• [WORK TO COMPLETE]: In the entries that follow, the first line to write out is the one containing "rewrite Hout by done.", and the last is the one containing "destruct (decide (i < idx)) as [|Hge];". Reproduce that stretch exactly, with nothing before or after it.

..............................

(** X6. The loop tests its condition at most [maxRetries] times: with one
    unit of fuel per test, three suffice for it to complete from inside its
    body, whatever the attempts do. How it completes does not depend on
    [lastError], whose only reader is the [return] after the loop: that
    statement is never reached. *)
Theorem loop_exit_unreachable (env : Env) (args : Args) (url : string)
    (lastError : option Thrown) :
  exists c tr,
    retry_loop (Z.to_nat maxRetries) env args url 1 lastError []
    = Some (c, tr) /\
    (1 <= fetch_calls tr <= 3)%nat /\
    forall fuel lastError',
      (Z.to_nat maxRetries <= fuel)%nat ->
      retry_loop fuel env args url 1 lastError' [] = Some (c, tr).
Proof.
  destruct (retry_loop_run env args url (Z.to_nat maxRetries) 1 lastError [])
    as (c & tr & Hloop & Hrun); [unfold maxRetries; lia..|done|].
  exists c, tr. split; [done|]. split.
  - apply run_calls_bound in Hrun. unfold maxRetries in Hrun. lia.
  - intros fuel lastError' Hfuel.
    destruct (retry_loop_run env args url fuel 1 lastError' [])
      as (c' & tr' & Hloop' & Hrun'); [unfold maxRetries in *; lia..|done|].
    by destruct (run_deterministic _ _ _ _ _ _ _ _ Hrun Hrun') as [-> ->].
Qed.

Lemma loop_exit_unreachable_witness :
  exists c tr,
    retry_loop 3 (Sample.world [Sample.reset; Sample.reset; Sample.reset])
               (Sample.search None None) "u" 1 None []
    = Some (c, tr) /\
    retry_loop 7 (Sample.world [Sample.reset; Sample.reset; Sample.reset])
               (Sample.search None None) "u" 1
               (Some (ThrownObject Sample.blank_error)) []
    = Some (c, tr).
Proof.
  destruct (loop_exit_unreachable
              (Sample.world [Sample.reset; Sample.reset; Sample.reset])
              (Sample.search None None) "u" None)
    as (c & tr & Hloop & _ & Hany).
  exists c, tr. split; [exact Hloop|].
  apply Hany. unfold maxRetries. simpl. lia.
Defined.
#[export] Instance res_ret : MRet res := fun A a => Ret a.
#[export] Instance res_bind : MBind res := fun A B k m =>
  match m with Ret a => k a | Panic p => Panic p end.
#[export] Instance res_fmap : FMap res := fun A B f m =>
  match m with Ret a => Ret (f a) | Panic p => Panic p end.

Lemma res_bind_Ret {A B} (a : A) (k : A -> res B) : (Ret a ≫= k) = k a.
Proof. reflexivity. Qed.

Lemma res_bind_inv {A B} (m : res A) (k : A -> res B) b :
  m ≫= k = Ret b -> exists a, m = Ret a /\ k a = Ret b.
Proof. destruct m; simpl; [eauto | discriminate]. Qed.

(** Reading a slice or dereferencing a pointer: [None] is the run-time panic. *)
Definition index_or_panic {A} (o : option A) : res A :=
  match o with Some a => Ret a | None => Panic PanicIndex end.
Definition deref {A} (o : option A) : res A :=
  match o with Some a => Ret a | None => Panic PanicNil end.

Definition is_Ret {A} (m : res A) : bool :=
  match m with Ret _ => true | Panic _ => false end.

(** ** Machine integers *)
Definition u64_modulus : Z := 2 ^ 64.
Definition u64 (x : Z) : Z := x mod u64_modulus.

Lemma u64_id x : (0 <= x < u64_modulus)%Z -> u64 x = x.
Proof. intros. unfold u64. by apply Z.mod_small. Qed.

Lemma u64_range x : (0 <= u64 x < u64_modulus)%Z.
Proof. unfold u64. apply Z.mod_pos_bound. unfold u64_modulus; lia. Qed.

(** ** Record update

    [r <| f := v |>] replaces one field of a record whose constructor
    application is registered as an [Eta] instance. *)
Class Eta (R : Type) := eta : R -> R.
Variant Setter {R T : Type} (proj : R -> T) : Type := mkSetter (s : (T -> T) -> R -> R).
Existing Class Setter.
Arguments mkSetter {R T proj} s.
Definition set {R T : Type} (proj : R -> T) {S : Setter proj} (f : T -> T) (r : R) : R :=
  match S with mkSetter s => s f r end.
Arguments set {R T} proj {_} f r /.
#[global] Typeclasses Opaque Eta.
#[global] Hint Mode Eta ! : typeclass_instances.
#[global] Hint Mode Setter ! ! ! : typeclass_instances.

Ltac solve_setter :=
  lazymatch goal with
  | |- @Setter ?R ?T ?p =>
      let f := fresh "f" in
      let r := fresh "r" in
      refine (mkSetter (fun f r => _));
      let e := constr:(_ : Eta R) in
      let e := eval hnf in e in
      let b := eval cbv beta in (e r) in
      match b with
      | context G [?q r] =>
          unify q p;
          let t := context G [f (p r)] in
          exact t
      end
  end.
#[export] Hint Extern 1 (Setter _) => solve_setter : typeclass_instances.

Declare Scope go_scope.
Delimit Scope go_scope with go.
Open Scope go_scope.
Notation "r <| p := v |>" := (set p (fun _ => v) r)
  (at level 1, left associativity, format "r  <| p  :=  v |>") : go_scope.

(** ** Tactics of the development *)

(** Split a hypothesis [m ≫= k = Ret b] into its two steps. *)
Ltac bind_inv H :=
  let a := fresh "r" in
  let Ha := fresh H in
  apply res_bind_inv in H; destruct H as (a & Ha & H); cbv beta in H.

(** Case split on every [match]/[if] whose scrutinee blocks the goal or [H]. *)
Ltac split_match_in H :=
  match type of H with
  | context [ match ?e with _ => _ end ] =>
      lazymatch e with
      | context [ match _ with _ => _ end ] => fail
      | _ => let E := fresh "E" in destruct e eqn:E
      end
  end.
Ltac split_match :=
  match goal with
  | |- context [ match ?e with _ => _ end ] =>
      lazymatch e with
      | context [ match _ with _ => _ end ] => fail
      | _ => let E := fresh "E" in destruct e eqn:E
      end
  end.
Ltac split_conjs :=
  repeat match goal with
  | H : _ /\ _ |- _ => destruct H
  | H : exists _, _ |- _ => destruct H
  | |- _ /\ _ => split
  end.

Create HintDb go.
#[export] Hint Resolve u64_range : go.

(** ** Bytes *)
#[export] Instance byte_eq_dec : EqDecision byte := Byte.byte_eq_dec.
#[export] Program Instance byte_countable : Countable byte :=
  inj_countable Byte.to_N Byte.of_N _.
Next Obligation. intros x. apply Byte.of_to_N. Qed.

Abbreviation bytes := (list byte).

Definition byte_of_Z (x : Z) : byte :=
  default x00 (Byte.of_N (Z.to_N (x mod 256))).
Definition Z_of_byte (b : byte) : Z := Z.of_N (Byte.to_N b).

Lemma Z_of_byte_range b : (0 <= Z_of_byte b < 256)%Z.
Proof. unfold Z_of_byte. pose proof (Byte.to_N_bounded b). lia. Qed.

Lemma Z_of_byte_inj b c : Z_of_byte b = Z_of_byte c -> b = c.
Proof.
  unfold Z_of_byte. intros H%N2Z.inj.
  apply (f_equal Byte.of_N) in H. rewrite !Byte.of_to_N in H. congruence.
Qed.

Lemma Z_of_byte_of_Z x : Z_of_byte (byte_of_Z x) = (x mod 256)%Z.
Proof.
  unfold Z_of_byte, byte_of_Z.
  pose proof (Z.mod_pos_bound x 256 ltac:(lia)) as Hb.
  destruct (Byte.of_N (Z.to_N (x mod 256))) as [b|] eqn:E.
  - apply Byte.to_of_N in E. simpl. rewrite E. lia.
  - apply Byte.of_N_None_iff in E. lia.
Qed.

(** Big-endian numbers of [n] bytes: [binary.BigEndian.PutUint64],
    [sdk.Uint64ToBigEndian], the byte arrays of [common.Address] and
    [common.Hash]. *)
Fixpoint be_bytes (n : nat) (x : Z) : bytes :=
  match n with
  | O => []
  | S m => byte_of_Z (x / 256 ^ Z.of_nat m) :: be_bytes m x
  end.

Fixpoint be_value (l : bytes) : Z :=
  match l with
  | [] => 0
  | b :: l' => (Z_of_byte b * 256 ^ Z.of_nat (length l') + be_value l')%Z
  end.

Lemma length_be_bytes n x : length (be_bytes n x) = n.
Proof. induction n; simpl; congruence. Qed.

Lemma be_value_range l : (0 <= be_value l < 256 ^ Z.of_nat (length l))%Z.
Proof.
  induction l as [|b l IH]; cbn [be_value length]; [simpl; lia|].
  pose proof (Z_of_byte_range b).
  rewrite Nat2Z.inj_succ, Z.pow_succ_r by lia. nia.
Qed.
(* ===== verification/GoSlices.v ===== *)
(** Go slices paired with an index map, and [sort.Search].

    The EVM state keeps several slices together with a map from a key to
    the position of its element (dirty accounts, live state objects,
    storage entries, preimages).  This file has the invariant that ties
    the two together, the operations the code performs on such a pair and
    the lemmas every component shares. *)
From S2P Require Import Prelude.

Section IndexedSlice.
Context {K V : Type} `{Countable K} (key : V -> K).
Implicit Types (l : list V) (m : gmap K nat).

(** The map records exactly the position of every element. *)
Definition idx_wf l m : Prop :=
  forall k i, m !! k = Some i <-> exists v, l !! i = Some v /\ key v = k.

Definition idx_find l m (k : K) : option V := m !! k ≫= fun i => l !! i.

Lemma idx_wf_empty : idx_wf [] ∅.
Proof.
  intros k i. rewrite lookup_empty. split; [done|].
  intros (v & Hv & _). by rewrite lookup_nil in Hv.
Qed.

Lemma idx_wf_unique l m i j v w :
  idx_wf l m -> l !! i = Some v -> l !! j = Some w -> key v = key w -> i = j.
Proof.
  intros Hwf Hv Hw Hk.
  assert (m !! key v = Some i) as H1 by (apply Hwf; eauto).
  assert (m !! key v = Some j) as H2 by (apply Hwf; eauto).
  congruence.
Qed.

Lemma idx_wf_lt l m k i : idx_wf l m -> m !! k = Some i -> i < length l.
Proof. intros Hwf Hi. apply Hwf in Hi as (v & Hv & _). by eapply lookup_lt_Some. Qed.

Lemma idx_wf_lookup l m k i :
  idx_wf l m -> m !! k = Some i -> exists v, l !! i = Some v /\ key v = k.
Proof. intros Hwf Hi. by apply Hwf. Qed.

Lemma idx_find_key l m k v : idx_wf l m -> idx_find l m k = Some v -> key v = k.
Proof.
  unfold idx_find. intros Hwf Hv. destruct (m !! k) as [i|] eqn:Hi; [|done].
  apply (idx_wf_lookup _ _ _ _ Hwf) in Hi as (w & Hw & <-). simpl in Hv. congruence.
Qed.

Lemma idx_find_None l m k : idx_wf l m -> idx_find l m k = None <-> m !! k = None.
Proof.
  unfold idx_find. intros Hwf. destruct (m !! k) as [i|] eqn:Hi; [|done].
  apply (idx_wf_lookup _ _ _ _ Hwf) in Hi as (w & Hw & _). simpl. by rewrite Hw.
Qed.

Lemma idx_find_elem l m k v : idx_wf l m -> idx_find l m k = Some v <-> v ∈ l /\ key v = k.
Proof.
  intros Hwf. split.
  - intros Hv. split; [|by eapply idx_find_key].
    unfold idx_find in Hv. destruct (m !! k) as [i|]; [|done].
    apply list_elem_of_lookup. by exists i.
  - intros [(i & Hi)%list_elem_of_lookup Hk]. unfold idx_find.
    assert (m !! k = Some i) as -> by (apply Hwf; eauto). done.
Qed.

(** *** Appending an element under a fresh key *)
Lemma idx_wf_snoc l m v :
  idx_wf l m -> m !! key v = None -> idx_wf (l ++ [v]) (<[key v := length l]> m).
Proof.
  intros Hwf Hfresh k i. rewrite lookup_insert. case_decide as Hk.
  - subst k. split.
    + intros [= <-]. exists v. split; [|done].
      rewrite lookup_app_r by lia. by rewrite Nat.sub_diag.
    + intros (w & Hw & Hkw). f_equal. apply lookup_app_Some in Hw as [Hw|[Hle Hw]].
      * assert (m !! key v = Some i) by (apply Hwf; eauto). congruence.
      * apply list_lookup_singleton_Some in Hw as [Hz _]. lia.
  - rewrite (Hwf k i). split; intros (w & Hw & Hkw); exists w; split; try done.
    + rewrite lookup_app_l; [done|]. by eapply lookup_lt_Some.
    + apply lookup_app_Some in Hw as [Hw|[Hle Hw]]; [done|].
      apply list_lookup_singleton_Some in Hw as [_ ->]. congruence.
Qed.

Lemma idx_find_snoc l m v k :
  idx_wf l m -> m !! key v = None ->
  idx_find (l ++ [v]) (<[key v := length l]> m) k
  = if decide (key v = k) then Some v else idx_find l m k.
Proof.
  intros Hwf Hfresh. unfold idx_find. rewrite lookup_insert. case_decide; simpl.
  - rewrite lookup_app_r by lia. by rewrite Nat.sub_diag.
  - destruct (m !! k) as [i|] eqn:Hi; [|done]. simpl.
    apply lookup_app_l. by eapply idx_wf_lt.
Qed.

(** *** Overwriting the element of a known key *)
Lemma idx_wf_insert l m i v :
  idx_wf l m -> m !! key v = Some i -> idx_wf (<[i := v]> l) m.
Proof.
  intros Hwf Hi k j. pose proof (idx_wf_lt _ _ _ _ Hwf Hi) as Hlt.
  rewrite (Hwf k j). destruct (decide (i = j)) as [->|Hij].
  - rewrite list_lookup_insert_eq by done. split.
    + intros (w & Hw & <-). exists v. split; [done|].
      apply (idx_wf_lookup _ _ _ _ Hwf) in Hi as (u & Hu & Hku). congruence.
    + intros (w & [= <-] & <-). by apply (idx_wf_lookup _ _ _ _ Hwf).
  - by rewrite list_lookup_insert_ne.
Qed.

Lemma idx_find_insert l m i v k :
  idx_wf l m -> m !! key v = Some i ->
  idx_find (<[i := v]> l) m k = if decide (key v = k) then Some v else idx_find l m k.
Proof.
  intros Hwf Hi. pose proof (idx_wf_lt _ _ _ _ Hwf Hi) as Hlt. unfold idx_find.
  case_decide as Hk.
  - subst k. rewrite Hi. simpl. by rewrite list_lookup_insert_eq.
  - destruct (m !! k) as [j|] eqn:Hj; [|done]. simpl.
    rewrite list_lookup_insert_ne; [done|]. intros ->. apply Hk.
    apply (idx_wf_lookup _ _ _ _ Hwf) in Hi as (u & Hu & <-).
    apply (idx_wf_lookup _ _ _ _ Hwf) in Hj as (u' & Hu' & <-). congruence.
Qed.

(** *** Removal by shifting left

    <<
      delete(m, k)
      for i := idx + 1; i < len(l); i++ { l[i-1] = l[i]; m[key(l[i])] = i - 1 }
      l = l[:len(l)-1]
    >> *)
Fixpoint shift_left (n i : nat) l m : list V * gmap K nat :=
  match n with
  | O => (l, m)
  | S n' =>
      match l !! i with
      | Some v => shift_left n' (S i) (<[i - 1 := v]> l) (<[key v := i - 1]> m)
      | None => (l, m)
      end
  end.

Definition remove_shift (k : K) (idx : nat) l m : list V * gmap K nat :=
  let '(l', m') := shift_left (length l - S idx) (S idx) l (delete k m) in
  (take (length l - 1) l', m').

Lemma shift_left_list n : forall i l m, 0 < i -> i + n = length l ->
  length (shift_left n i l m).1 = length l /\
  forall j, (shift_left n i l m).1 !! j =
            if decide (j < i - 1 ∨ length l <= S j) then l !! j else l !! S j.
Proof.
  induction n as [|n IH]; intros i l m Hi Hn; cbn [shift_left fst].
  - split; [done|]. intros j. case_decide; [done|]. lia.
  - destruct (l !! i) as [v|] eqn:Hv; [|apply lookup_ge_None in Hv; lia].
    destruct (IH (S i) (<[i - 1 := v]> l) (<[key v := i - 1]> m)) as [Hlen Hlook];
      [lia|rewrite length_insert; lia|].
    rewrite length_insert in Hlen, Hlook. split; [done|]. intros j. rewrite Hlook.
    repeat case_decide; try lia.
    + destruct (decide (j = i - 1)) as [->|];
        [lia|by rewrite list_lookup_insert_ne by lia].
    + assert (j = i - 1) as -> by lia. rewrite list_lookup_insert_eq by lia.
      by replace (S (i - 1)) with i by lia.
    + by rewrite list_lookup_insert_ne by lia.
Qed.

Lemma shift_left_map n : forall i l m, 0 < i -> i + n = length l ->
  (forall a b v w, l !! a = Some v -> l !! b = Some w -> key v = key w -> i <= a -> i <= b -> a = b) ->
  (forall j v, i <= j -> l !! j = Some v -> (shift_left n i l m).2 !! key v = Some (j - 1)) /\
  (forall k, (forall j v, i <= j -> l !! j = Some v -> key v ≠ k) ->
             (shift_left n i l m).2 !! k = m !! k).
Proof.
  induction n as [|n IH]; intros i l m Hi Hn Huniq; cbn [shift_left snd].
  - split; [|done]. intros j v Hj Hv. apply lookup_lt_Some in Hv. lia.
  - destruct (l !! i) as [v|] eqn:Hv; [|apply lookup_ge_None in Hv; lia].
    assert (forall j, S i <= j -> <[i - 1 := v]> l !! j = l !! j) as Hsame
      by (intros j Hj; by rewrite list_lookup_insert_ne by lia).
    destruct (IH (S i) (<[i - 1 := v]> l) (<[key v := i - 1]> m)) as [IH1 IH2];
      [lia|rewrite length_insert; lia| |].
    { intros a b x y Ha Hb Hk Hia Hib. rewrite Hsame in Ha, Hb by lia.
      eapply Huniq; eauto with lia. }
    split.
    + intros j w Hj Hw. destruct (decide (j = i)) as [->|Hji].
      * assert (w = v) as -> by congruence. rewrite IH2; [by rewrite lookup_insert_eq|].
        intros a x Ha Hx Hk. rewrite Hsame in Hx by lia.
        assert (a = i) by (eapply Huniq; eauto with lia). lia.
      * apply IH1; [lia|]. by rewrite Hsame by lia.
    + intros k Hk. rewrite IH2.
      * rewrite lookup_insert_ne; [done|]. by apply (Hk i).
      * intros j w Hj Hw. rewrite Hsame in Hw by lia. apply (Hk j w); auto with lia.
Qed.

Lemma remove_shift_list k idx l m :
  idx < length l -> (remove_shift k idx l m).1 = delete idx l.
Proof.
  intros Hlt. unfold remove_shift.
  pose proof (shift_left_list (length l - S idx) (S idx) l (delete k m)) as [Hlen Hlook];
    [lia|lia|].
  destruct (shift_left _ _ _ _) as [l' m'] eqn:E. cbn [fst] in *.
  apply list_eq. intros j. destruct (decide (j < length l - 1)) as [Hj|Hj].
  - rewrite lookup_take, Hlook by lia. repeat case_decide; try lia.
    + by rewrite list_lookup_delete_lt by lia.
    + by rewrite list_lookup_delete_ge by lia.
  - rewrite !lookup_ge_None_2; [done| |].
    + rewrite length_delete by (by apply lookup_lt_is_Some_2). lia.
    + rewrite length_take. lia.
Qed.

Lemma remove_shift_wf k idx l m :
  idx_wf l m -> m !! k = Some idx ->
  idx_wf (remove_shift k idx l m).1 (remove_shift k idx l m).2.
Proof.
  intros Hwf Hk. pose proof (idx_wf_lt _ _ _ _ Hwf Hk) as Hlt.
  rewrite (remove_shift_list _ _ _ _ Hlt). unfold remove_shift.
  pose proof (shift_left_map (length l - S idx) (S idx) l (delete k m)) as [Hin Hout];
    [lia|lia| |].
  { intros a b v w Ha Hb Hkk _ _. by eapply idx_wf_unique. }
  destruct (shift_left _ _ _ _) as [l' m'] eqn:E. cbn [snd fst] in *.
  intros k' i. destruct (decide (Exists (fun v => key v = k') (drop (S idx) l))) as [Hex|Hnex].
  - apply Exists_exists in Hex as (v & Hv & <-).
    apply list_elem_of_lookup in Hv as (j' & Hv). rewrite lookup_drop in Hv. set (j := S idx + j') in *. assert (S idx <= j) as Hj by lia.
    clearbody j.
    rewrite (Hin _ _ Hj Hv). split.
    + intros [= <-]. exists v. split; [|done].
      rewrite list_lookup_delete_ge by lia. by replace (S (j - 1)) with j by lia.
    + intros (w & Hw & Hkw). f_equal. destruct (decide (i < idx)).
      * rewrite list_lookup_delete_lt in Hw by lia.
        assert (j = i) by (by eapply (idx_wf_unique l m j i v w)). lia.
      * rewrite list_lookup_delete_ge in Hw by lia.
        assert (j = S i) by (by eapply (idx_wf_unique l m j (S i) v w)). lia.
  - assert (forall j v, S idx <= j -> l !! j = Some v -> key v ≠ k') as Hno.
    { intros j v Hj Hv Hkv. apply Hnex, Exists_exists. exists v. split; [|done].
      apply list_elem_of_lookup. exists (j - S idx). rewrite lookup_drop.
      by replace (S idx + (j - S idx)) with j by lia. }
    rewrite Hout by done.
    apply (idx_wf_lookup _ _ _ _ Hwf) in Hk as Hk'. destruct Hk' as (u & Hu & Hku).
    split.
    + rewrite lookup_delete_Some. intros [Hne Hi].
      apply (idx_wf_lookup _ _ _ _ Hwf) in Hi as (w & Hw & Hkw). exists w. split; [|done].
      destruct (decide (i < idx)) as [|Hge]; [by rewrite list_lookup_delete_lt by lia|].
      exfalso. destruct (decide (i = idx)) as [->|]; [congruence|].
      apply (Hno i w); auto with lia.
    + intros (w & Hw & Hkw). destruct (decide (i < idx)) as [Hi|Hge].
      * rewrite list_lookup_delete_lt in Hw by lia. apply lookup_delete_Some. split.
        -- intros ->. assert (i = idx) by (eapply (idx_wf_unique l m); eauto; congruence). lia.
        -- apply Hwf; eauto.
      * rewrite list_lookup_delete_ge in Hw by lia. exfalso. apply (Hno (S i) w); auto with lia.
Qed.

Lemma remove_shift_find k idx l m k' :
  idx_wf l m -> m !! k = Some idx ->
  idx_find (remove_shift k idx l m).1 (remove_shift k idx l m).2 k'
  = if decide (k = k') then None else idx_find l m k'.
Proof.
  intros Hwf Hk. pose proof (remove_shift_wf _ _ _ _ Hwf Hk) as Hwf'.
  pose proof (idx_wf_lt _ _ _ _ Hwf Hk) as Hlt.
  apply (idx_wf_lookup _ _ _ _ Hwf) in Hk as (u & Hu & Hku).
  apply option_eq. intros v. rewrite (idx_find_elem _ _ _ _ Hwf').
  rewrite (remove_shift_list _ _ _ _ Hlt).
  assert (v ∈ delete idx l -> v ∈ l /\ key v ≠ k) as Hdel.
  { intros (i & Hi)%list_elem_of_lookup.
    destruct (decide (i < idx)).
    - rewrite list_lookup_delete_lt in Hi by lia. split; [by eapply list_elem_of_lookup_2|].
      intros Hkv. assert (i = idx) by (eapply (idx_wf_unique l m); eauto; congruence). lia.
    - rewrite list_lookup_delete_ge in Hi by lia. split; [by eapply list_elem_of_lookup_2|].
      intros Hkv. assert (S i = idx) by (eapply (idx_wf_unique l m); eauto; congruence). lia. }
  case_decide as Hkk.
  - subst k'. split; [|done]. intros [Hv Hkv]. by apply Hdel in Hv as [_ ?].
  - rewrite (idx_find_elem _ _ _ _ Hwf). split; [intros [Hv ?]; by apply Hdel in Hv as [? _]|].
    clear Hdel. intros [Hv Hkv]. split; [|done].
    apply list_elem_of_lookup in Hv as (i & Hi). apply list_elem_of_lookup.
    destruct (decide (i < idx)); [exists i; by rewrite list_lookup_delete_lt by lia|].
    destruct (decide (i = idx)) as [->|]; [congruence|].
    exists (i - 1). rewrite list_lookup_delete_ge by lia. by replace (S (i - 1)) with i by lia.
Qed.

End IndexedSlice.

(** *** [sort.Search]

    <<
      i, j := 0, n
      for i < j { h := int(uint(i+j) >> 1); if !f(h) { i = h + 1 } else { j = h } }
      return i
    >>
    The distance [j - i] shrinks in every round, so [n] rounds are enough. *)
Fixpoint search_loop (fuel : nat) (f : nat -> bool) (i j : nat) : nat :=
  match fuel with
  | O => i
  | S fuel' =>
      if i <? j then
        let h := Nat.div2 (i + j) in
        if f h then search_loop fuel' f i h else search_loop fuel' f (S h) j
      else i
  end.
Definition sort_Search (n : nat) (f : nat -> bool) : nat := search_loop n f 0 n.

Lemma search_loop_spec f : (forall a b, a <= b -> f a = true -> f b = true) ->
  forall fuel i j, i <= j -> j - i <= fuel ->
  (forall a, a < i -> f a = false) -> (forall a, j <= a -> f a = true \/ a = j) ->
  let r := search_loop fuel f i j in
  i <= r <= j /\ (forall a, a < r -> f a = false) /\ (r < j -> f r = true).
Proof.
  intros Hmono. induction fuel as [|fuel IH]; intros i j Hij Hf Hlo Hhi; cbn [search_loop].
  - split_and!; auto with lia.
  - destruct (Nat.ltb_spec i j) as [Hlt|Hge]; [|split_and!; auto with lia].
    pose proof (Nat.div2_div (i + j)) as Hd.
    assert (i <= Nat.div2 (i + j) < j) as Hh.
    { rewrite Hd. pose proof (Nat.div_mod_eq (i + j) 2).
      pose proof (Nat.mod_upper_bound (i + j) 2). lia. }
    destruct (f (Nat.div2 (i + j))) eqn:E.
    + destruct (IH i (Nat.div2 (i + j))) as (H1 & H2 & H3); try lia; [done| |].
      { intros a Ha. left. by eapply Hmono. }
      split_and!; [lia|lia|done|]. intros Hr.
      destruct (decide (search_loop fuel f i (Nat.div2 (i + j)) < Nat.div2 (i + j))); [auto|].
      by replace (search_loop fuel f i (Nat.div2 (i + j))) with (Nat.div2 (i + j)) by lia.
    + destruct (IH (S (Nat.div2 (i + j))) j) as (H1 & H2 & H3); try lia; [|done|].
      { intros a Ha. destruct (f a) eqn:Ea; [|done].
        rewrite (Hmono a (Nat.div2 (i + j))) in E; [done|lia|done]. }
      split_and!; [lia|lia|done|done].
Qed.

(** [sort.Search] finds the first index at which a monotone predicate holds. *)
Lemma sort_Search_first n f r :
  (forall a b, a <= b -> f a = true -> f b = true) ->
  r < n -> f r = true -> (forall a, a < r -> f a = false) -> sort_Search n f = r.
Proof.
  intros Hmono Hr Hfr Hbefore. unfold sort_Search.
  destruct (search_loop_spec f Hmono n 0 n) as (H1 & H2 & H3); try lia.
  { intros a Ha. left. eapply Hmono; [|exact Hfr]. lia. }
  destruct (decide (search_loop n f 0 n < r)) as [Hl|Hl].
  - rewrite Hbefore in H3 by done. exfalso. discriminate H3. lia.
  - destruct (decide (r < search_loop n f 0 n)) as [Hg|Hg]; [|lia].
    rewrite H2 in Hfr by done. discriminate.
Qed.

..............................

• [EXERCISE OUTPUT]:
    rewrite Hout by done.
    apply (idx_wf_lookup _ _ _ _ Hwf) in Hk as Hk'. destruct Hk' as (u & Hu & Hku).
    split.
    + rewrite lookup_delete_Some. intros [Hne Hi].
      apply (idx_wf_lookup _ _ _ _ Hwf) in Hi as (w & Hw & Hkw). exists w. split; [|done].
      destruct (decide (i < idx)) as [|Hge]; [by rewrite list_lookup_delete_lt by lia|].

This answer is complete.